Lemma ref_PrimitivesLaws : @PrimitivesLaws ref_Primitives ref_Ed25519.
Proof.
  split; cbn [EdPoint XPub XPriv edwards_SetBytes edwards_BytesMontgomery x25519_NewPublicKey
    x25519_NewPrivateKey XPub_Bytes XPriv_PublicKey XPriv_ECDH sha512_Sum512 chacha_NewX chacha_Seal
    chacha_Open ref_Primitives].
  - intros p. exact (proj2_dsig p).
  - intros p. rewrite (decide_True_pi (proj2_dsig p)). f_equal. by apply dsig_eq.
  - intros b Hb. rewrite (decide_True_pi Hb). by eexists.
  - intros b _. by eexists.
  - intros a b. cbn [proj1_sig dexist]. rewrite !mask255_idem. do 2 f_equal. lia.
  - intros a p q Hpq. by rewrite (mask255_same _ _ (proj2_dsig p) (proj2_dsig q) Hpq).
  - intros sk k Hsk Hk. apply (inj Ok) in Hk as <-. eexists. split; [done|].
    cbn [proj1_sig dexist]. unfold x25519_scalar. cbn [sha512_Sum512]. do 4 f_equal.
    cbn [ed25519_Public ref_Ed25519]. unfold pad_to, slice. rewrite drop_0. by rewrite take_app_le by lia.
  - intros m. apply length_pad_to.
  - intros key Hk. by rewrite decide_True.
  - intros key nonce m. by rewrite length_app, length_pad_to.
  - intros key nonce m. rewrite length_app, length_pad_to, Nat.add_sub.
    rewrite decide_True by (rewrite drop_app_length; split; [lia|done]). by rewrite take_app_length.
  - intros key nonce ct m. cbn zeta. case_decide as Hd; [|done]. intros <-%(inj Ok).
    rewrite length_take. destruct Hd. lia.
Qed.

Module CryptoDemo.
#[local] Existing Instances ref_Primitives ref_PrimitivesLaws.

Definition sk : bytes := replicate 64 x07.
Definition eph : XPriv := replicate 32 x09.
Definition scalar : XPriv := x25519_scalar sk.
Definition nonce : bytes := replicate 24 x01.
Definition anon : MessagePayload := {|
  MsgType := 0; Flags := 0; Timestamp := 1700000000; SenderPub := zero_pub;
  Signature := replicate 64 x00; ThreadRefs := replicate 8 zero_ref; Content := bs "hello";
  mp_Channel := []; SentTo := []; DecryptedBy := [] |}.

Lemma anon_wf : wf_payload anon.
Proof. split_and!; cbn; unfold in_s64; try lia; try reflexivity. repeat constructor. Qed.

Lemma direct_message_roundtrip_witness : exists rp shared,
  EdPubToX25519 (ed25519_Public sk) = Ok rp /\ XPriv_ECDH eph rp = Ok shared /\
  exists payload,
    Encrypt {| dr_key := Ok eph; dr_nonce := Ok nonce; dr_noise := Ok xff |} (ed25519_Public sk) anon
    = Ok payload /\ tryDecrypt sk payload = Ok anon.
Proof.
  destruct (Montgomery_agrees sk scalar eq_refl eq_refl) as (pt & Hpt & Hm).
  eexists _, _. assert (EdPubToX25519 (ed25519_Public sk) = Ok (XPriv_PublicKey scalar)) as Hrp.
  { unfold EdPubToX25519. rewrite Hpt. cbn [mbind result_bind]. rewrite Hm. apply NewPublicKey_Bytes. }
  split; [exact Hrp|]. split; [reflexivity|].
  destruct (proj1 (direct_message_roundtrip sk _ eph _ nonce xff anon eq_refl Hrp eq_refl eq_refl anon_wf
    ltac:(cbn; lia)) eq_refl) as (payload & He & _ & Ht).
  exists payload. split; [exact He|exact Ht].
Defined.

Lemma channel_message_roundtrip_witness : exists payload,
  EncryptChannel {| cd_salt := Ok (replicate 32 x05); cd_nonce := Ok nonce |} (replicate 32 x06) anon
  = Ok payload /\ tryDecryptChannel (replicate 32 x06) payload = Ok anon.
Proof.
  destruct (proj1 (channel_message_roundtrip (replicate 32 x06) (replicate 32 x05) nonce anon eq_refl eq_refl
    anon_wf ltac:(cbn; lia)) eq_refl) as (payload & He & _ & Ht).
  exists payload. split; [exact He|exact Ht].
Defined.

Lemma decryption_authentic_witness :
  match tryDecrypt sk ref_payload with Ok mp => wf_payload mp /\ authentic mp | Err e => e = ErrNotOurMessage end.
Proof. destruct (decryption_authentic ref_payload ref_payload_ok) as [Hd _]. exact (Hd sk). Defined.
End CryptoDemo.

+===+

▶ **Your assignment**
Return every record above. Copy each one exactly.

▶ **Response box**
Lemma ref_PrimitivesLaws : @PrimitivesLaws ref_Primitives ref_Ed25519.
Proof.
  split; cbn [EdPoint XPub XPriv edwards_SetBytes edwards_BytesMontgomery x25519_NewPublicKey
    x25519_NewPrivateKey XPub_Bytes XPriv_PublicKey XPriv_ECDH sha512_Sum512 chacha_NewX chacha_Seal
    chacha_Open ref_Primitives].
  - intros p. exact (proj2_dsig p).
  - intros p. rewrite (decide_True_pi (proj2_dsig p)). f_equal. by apply dsig_eq.
  - intros b Hb. rewrite (decide_True_pi Hb). by eexists.
  - intros b _. by eexists.
  - intros a b. cbn [proj1_sig dexist]. rewrite !mask255_idem. do 2 f_equal. lia.
  - intros a p q Hpq. by rewrite (mask255_same _ _ (proj2_dsig p) (proj2_dsig q) Hpq).
  - intros sk k Hsk Hk. apply (inj Ok) in Hk as <-. eexists. split; [done|].
    cbn [proj1_sig dexist]. unfold x25519_scalar. cbn [sha512_Sum512]. do 4 f_equal.
    cbn [ed25519_Public ref_Ed25519]. unfold pad_to, slice. rewrite drop_0. by rewrite take_app_le by lia.
  - intros m. apply length_pad_to.
  - intros key Hk. by rewrite decide_True.
  - intros key nonce m. by rewrite length_app, length_pad_to.
  - intros key nonce m. rewrite length_app, length_pad_to, Nat.add_sub.
    rewrite decide_True by (rewrite drop_app_length; split; [lia|done]). by rewrite take_app_length.
  - intros key nonce ct m. cbn zeta. case_decide as Hd; [|done]. intros <-%(inj Ok).
    rewrite length_take. destruct Hd. lia.
Qed.

Module CryptoDemo.
#[local] Existing Instances ref_Primitives ref_PrimitivesLaws.

Definition sk : bytes := replicate 64 x07.
Definition eph : XPriv := replicate 32 x09.
Definition scalar : XPriv := x25519_scalar sk.
Definition nonce : bytes := replicate 24 x01.
Definition anon : MessagePayload := {|
  MsgType := 0; Flags := 0; Timestamp := 1700000000; SenderPub := zero_pub;
  Signature := replicate 64 x00; ThreadRefs := replicate 8 zero_ref; Content := bs "hello";
  mp_Channel := []; SentTo := []; DecryptedBy := [] |}.

Lemma anon_wf : wf_payload anon.
Proof. split_and!; cbn; unfold in_s64; try lia; try reflexivity. repeat constructor. Qed.

Lemma direct_message_roundtrip_witness : exists rp shared,
  EdPubToX25519 (ed25519_Public sk) = Ok rp /\ XPriv_ECDH eph rp = Ok shared /\
  exists payload,
    Encrypt {| dr_key := Ok eph; dr_nonce := Ok nonce; dr_noise := Ok xff |} (ed25519_Public sk) anon
    = Ok payload /\ tryDecrypt sk payload = Ok anon.
Proof.
  destruct (Montgomery_agrees sk scalar eq_refl eq_refl) as (pt & Hpt & Hm).
  eexists _, _. assert (EdPubToX25519 (ed25519_Public sk) = Ok (XPriv_PublicKey scalar)) as Hrp.
  { unfold EdPubToX25519. rewrite Hpt. cbn [mbind result_bind]. rewrite Hm. apply NewPublicKey_Bytes. }
  split; [exact Hrp|]. split; [reflexivity|].
  destruct (proj1 (direct_message_roundtrip sk _ eph _ nonce xff anon eq_refl Hrp eq_refl eq_refl anon_wf
    ltac:(cbn; lia)) eq_refl) as (payload & He & _ & Ht).
  exists payload. split; [exact He|exact Ht].
Defined.

Lemma channel_message_roundtrip_witness : exists payload,
  EncryptChannel {| cd_salt := Ok (replicate 32 x05); cd_nonce := Ok nonce |} (replicate 32 x06) anon
  = Ok payload /\ tryDecryptChannel (replicate 32 x06) payload = Ok anon.
Proof.
  destruct (proj1 (channel_message_roundtrip (replicate 32 x06) (replicate 32 x05) nonce anon eq_refl eq_refl
    anon_wf ltac:(cbn; lia)) eq_refl) as (payload & He & _ & Ht).
  exists payload. split; [exact He|exact Ht].
Defined.

Lemma decryption_authentic_witness :
  match tryDecrypt sk ref_payload with Ok mp => wf_payload mp /\ authentic mp | Err e => e = ErrNotOurMessage end.
Proof. destruct (decryption_authentic ref_payload ref_payload_ok) as [Hd _]. exact (Hd sk). Defined.
End CryptoDemo.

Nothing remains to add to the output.